I watched this movie because of Meryl Streep. She mentioned it in one awards show the season she won an Oscar for playing British Prime Minister Margaret Thatcher in THE IRON LADY directed by Phyllida Lloyd. The night Streep won that Oscar, I was in Northern California watching the telecast. Afterwards, the network affiliate aired a live post-Oscars show. Meryl Streep was relaxed and giddy and available for interviews. She spoke to one of the correspondents and said that, aside from winning, one other thing she was happy about was that there easily could have been more than five nominees for Best Actress. She was thrilled to see so much good work from other actresses that season. She singled out Kim Wayans as having been worthy of an Oscar nomination for her performance as the conflicted Brooklyn mother in PARIAH.
A tremendous compliment like that from Meryl Streep on live television? Wow. I definitely made a point to see it. Streep's compliment stood out to me because, like millions of other TV viewers, I knew Kim Wayans from weekly comedy duty on the sketch comedy series, IN LIVING COLOR.

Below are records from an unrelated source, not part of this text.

Definition with_context (f : ParseContext -> ParseContext) (p : StreamFixParser)
    : StreamFixParser :=
  {| max_message_size_ := max_message_size_ p; validate_checksum_ := validate_checksum_ p;
     strict_validation_ := strict_validation_ p;
     max_consecutive_errors_ := max_consecutive_errors_ p;
     error_recovery_enabled_ := error_recovery_enabled_ p;
     error_recovery_timeout_ := error_recovery_timeout_ p;
     partial_buffer_ := partial_buffer_ p; partial_buffer_size_ := partial_buffer_size_ p;
     stats_ := stats_ p; parse_start_time_ := parse_start_time_ p;
     parse_context_ := f (parse_context_ p);
     circuit_breaker_last_reset_ := circuit_breaker_last_reset_ p;
     circuit_breaker_active_ := circuit_breaker_active_ p |}.

Definition with_partial (b : bytes) (n : nat) (p : StreamFixParser) : StreamFixParser :=
  {| max_message_size_ := max_message_size_ p; validate_checksum_ := validate_checksum_ p;
     strict_validation_ := strict_validation_ p;
     max_consecutive_errors_ := max_consecutive_errors_ p;
     error_recovery_enabled_ := error_recovery_enabled_ p;
     error_recovery_timeout_ := error_recovery_timeout_ p;
     partial_buffer_ := b; partial_buffer_size_ := n;
     stats_ := stats_ p; parse_start_time_ := parse_start_time_ p;
     parse_context_ := parse_context_ p;
     circuit_breaker_last_reset_ := circuit_breaker_last_reset_ p;
     circuit_breaker_active_ := circuit_breaker_active_ p |}.

Definition with_start_time (t : Z) (p : StreamFixParser) : StreamFixParser :=
  {| max_message_size_ := max_message_size_ p; validate_checksum_ := validate_checksum_ p;
     strict_validation_ := strict_validation_ p;
     max_consecutive_errors_ := max_consecutive_errors_ p;
     error_recovery_enabled_ := error_recovery_enabled_ p;
     error_recovery_timeout_ := error_recovery_timeout_ p;
     partial_buffer_ := partial_buffer_ p; partial_buffer_size_ := partial_buffer_size_ p;
     stats_ := stats_ p; parse_start_time_ := t; parse_context_ := parse_context_ p;
     circuit_breaker_last_reset_ := circuit_breaker_last_reset_ p;
     circuit_breaker_active_ := circuit_breaker_active_ p |}.

Definition with_breaker (active : bool) (last_reset : Z) (p : StreamFixParser)
    : StreamFixParser :=
  {| max_message_size_ := max_message_size_ p; validate_checksum_ := validate_checksum_ p;
     strict_validation_ := strict_validation_ p;
     max_consecutive_errors_ := max_consecutive_errors_ p;
     error_recovery_enabled_ := error_recovery_enabled_ p;
     error_recovery_timeout_ := error_recovery_timeout_ p;
     partial_buffer_ := partial_buffer_ p; partial_buffer_size_ := partial_buffer_size_ p;
     stats_ := stats_ p; parse_start_time_ := parse_start_time_ p;
     parse_context_ := parse_context_ p; circuit_breaker_last_reset_ := last_reset;
     circuit_breaker_active_ := active |}.

(** The members that configure the parser *)
Definition configure (max_size : Z) (validate strict : bool) (max_errors : Z)
    (recovery : bool) (timeout : Z) (p : StreamFixParser) : StreamFixParser :=
  {| max_message_size_ := max_size; validate_checksum_ := validate;
     strict_validation_ := strict; max_consecutive_errors_ := max_errors;
     error_recovery_enabled_ := recovery; error_recovery_timeout_ := timeout;
     partial_buffer_ := partial_buffer_ p; partial_buffer_size_ := partial_buffer_size_ p;
     stats_ := stats_ p; parse_start_time_ := parse_start_time_ p;
     parse_context_ := parse_context_ p;
     circuit_breaker_last_reset_ := circuit_breaker_last_reset_ p;
     circuit_breaker_active_ := circuit_breaker_active_ p |}.

(** The setters *)
Definition setMaxMessageSize (max_size : Z) (p : StreamFixParser) : StreamFixParser :=
  configure max_size (validate_checksum_ p) (strict_validation_ p) (max_consecutive_errors_ p) (error_recovery_enabled_ p) (error_recovery_timeout_ p) p.
Definition setValidateChecksum (validate : bool) (p : StreamFixParser) : StreamFixParser :=
  configure (max_message_size_ p) validate (strict_validation_ p) (max_consecutive_errors_ p) (error_recovery_enabled_ p) (error_recovery_timeout_ p) p.
Definition setStrictValidation (strict : bool) (p : StreamFixParser) : StreamFixParser :=
  configure (max_message_size_ p) (validate_checksum_ p) strict (max_consecutive_errors_ p) (error_recovery_enabled_ p) (error_recovery_timeout_ p) p.
Definition setMaxConsecutiveErrors (max_errors : Z) (p : StreamFixParser) : StreamFixParser :=
  configure (max_message_size_ p) (validate_checksum_ p) (strict_validation_ p) max_errors (error_recovery_enabled_ p) (error_recovery_timeout_ p) p.
Definition setErrorRecoveryEnabled (enabled : bool) (p : StreamFixParser) : StreamFixParser :=
  configure (max_message_size_ p) (validate_checksum_ p) (strict_validation_ p) (max_consecutive_errors_ p) enabled (error_recovery_timeout_ p) p.
Definition setErrorRecoveryTimeout (timeout : Z) (p : StreamFixParser) : StreamFixParser :=
  configure (max_message_size_ p) (validate_checksum_ p) (strict_validation_ p) (max_consecutive_errors_ p) (error_recovery_enabled_ p) timeout p.

(** [hasPartialMessage] *)
Definition hasPartialMessage (p : StreamFixParser) : bool :=
  (0 <? Z.of_nat (partial_buffer_size_ p)) ||
  negb (bool_decide (current_state (parse_context_ p) = IDLE)).

(** * The state and the monad *)

Record World := mkWorld {
  w_parser : StreamFixParser;
  w_pool : FixMessagePool;
  w_ticks : nat
}.

Abbreviation P := (M World).

Definition get_parser : P StreamFixParser := fun w => (Ret (w_parser w), w).
Definition update_parser (f : StreamFixParser -> StreamFixParser) : P unit :=
  fun w => (Ret tt, mkWorld (f (w_parser w)) (w_pool w) (w_ticks w)).

(** [message_pool_->deallocate(message)] *)
Definition pool_deallocate (msg : Z) : P unit :=
  fun w => (Ret tt, mkWorld (w_parser w) (deallocate (Some msg) (w_pool w)) (w_ticks w)).
(** [message->setField(tag, value)] *)
Definition msg_setField (msg tag : Z) (value : bytes) : P unit :=
  fun w => (Ret tt, mkWorld (w_parser w) (update_object (setField tag value) msg (w_pool w))
                     (w_ticks w)).
(** [message->hasField(tag)] *)
Definition msg_hasField (msg tag : Z) : P bool :=
  fun w => match deref (w_pool w) msg with
           | Some m => (Ret (hasField tag m), w)
           | None => (Ub, w)
           end.

Section Clocked.
(** The readings of the clocks, in the order of the calls. *)
Variable clock : nat -> Z.

Definition now : P Z :=
  fun w => (Ret (clock (w_ticks w)), mkWorld (w_parser w) (w_pool w) (S (w_ticks w))).

(** [message_pool_->allocate()]: the constructor of the message reads the clock. *)
Definition pool_allocate : P (option Z) :=
  fun w =>
    let '(r, pool) := allocate (newFixMessage (clock (w_ticks w))) (w_pool w) in
    (Ret r, mkWorld (w_parser w) pool (S (w_ticks w))).

(** * Statistics *)

(** [updateStats] *)
Definition updateStats (st : ParseStatus) (parse_time_ns : Z) (s : ParserStats) : ParserStats :=
  match st with
  | Success =>
      {| messages_parsed := messages_parsed s + 1; parse_errors := parse_errors s;
         checksum_errors := checksum_errors s; allocation_failures := allocation_failures s;
         total_parse_time_ns := size_t (total_parse_time_ns s + parse_time_ns);
         max_parse_time_ns := Z.max (max_parse_time_ns s) parse_time_ns;
         min_parse_time_ns := Z.min (min_parse_time_ns s) parse_time_ns;
         state_transitions := state_transitions s;
         partial_messages_handled := partial_messages_handled s;
         error_recoveries := error_recoveries s;
         corrupted_data_skipped := corrupted_data_skipped s;
         field_parse_errors := field_parse_errors s;
         errors_by_state := errors_by_state s; error_frequency := error_frequency s |}
  | _ =>
      {| messages_parsed := messages_parsed s; parse_errors := parse_errors s + 1;
         checksum_errors := checksum_errors s + (if decide (st = ChecksumError) then 1 else 0);
         allocation_failures :=
           allocation_failures s + (if decide (st = AllocationFailed) then 1 else 0);
         total_parse_time_ns := total_parse_time_ns s;
         max_parse_time_ns := max_parse_time_ns s; min_parse_time_ns := min_parse_time_ns s;
         state_transitions := state_transitions s;
         partial_messages_handled := partial_messages_handled s;
         error_recoveries := error_recoveries s;
         corrupted_data_skipped := corrupted_data_skipped s;
         field_parse_errors := field_parse_errors s;
         errors_by_state := errors_by_state s; error_frequency := error_frequency s |}
  end.

(** The counters of [updateErrorStats]. *)
Definition error_counters (st : ParseStatus) (ps : ParseState) (s : ParserStats) : ParserStats :=
  {| messages_parsed := messages_parsed s;
     parse_errors := parse_errors s +
       match st with FieldParseError | ChecksumError | AllocationFailed => 0 | _ => 1 end;
     checksum_errors := checksum_errors s + match st with ChecksumError => 1 | _ => 0 end;
     allocation_failures :=
       allocation_failures s + match st with AllocationFailed => 1 | _ => 0 end;
     total_parse_time_ns := total_parse_time_ns s; max_parse_time_ns := max_parse_time_ns s;
     min_parse_time_ns := min_parse_time_ns s; state_transitions := state_transitions s;
     partial_messages_handled := partial_messages_handled s;
     error_recoveries := error_recoveries s;
     corrupted_data_skipped := corrupted_data_skipped s;
     field_parse_errors :=
       field_parse_errors s + match st with FieldParseError => 1 | _ => 0 end;
     errors_by_state := <[ps := default 0 (errors_by_state s !! ps) + 1]> (errors_by_state s);
     error_frequency := <[st := default 0 (error_frequency s !! st) + 1]> (error_frequency s) |}.

(** The counters that grow one at a time: [recordStateTransition],
    [recordPartialMessageHandled], the recoveries and the skipped bytes. *)
Definition add_counters (transitions partials recoveries skipped : Z) (s : ParserStats)
    : ParserStats :=
  {| messages_parsed := messages_parsed s; parse_errors := parse_errors s;
     checksum_errors := checksum_errors s; allocation_failures := allocation_failures s;
     total_parse_time_ns := total_parse_time_ns s; max_parse_time_ns := max_parse_time_ns s;
     min_parse_time_ns := min_parse_time_ns s;
     state_transitions := state_transitions s + transitions;
     partial_messages_handled := partial_messages_handled s + partials;
     error_recoveries := error_recoveries s + recoveries;
     corrupted_data_skipped := corrupted_data_skipped s + skipped;
     field_parse_errors := field_parse_errors s;
     errors_by_state := errors_by_state s; error_frequency := error_frequency s |}.

(** [updateErrorStats] *)
Definition updateErrorStats (st : ParseStatus) (ps : ParseState) : P unit :=
  t <-- now ;;
  update_parser (fun p =>
    with_context (fun c => set_errors (error_count_in_session c + 1) (consecutive_errors c + 1) t c)
      (with_stats (error_counters st ps) p)).

(** [recordErrorRecovery] *)
Definition recordErrorRecovery (successful : bool) : P unit :=
  if successful then
    update_parser (fun p =>
      with_context (fun c => set_errors (error_count_in_session c) 0 (last_error_time c) c)
        (with_stats (add_counters 0 0 1 0) p))
  else ret tt.

(** [recordStateTransition], also [updateStateStatistics] *)
Definition recordStateTransition : P unit := update_parser (with_stats (add_counters 1 0 0 0)).
(** [recordPartialMessageHandled] *)
Definition recordPartialMessageHandled : P unit :=
  update_parser (with_stats (add_counters 0 1 0 0)).

(** * State transitions *)

(** [isValidStateTransition] *)
Definition isValidStateTransition (from to : ParseState) : bool :=
  match from with
  | IDLE =>
      bool_decide (to = PARSING_BEGIN_STRING \/ to = PARSING_BODY_LENGTH \/ to = ERROR_RECOVERY)
  | PARSING_BEGIN_STRING => bool_decide (to = PARSING_BODY_LENGTH \/ to = ERROR_RECOVERY)
  | PARSING_BODY_LENGTH => bool_decide (to = PARSING_TAG \/ to = ERROR_RECOVERY)
  | PARSING_TAG => bool_decide (to = EXPECTING_EQUALS \/ to = ERROR_RECOVERY)
  | EXPECTING_EQUALS => bool_decide (to = PARSING_VALUE \/ to = ERROR_RECOVERY)
  | PARSING_VALUE => bool_decide (to = EXPECTING_SOH \/ to = ERROR_RECOVERY)
  | EXPECTING_SOH =>
      bool_decide (to = PARSING_TAG \/ to = PARSING_CHECKSUM \/ to = ERROR_RECOVERY)
  | PARSING_CHECKSUM => bool_decide (to = MESSAGE_COMPLETE \/ to = ERROR_RECOVERY)
  | MESSAGE_COMPLETE => bool_decide (to = IDLE)
  | ERROR_RECOVERY => bool_decide (to = IDLE \/ to = CORRUPTED_SKIP)
  | CORRUPTED_SKIP => bool_decide (to = IDLE \/ to = ERROR_RECOVERY)
  end.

I watched PARIAH soon after that live Hollywood post-Oscars telecast. I watched the movie again a couple of weeks ago. Meryl Streep was right about PARIAH. What a good movie. It presents different images of an African-American family dealing with something we don't often see Black families deal with in films focused on a Black family. The daughter is finding her own voice and identity sexually and intellectually. She knows she's not straight. She knows the school she wants to attend after high school graduation. Her sister knows the truth. Her loving father senses it. Her mother breaks your heart as she watches the rug pulled right out from under the plans she made for her daughter. Also, there's a little tension in the marriage.
I could feel the Kim Wayans performance. I could see some of my own mother in her. Audrey (Kim Wayans) is not a mean, irresponsible mother. She's self-deluded. You see the pain behind her eyes. You know Audrey feels if co-workers and church friends find out that her daughter is a lesbian, they will see her as a failure in Black Mothering. Audrey breaks her own heart thinking she could arrange her child's life the way she'd arrange furniture in the living room before company arrives.
Her daughter is smart, a good student and responsible. She prefers not to wear traditional feminine clothing. It jars Audrey that her daughter won't complete Audrey's image of the fine middle class African-American family with two working parents and two lovely daughters both in school. To her husband, Audrey snaps "I'm tired of this whole tomboy things she's doing!"
To witness the dramatic acting power of Kim Wayans was amazing. Where has she been since PARIAH? Is she another actress of color who gave an outstanding film performance and then had no Hollywood script offers to follow it? If she was known for comedy and then delivered a dramatic film performance so moving that it got high praise from Meryl Streep on live TV, that should count for something.
PARIAH is a great film to see during Pride Month. Filmmaker Dee Rees followed PARIAH with the exceptional MUDBOUND, one of the best films of 2017. In MUDBOUND, Dee Rees directed Mary J. Blige in a dramatic performance that earned her an extremely well-deserved Oscar nomination for Best Supporting Actress. Look for MUDBOUND on Netflix.